#### Goal of the exercise:
Return the full listing exactly as it is written.

#### Information:

(** C10 in a concrete world: a 2-digit [zip]. *)
Lemma lookup_takes_raw_zip_witness :
  URL (locationRequest "12") = "http://viacep.com.br/ws/12/json/"
  /\ exists rest,
       wire (snd (getTemp (world saoPaulo mild) (get "12" "k") p0))
         = ([] ++ locationRequest "12" :: rest)%list
       /\ (snd (located (world saoPaulo mild) "12") <> None ->
             rest = []
             /\ Status (fst (getTemp (world saoPaulo mild) (get "12" "k") p0)) = 400%Z).
Proof.
  apply (lookup_takes_raw_zip (world saoPaulo mild) (get "12" "k") p0).
  - reflexivity.
  - vm_compute. discriminate.
  - reflexivity.
Defined.

(** C10 as stated fails: a request with a key and another method than
    [GET] is answered 405 and no lookup goes out. *)
Lemma no_lookup_for_other_method :
  let r := withMethod "POST" (get "12" "k") in
  Header_Get (Header r) "api_key" = "k"
  /\ wire (snd (getTemp (world saoPaulo mild) r p0)) = []
  /\ Status (fst (getTemp (world saoPaulo mild) r p0)) = 405%Z.
Proof. vm_compute. repeat split. Qed.

End ResolverRuns.

(** ** Both services: the key is required before anything is sent *)

Section Credential.
Import Go Structs Http Otel Scenario.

#### Exercise output:
(** C10 in a concrete world: a 2-digit [zip]. *)
Lemma lookup_takes_raw_zip_witness :
  URL (locationRequest "12") = "http://viacep.com.br/ws/12/json/"
  /\ exists rest,
       wire (snd (getTemp (world saoPaulo mild) (get "12" "k") p0))
         = ([] ++ locationRequest "12" :: rest)%list
       /\ (snd (located (world saoPaulo mild) "12") <> None ->
             rest = []
             /\ Status (fst (getTemp (world saoPaulo mild) (get "12" "k") p0)) = 400%Z).
Proof.
  apply (lookup_takes_raw_zip (world saoPaulo mild) (get "12" "k") p0).
  - reflexivity.
  - vm_compute. discriminate.
  - reflexivity.
Defined.

(** C10 as stated fails: a request with a key and another method than
    [GET] is answered 405 and no lookup goes out. *)
Lemma no_lookup_for_other_method :
  let r := withMethod "POST" (get "12" "k") in
  Header_Get (Header r) "api_key" = "k"
  /\ wire (snd (getTemp (world saoPaulo mild) r p0)) = []
  /\ Status (fst (getTemp (world saoPaulo mild) r p0)) = 405%Z.
Proof. vm_compute. repeat split. Qed.

End ResolverRuns.

(** ** Both services: the key is required before anything is sent *)

Section Credential.
Import Go Structs Http Otel Scenario.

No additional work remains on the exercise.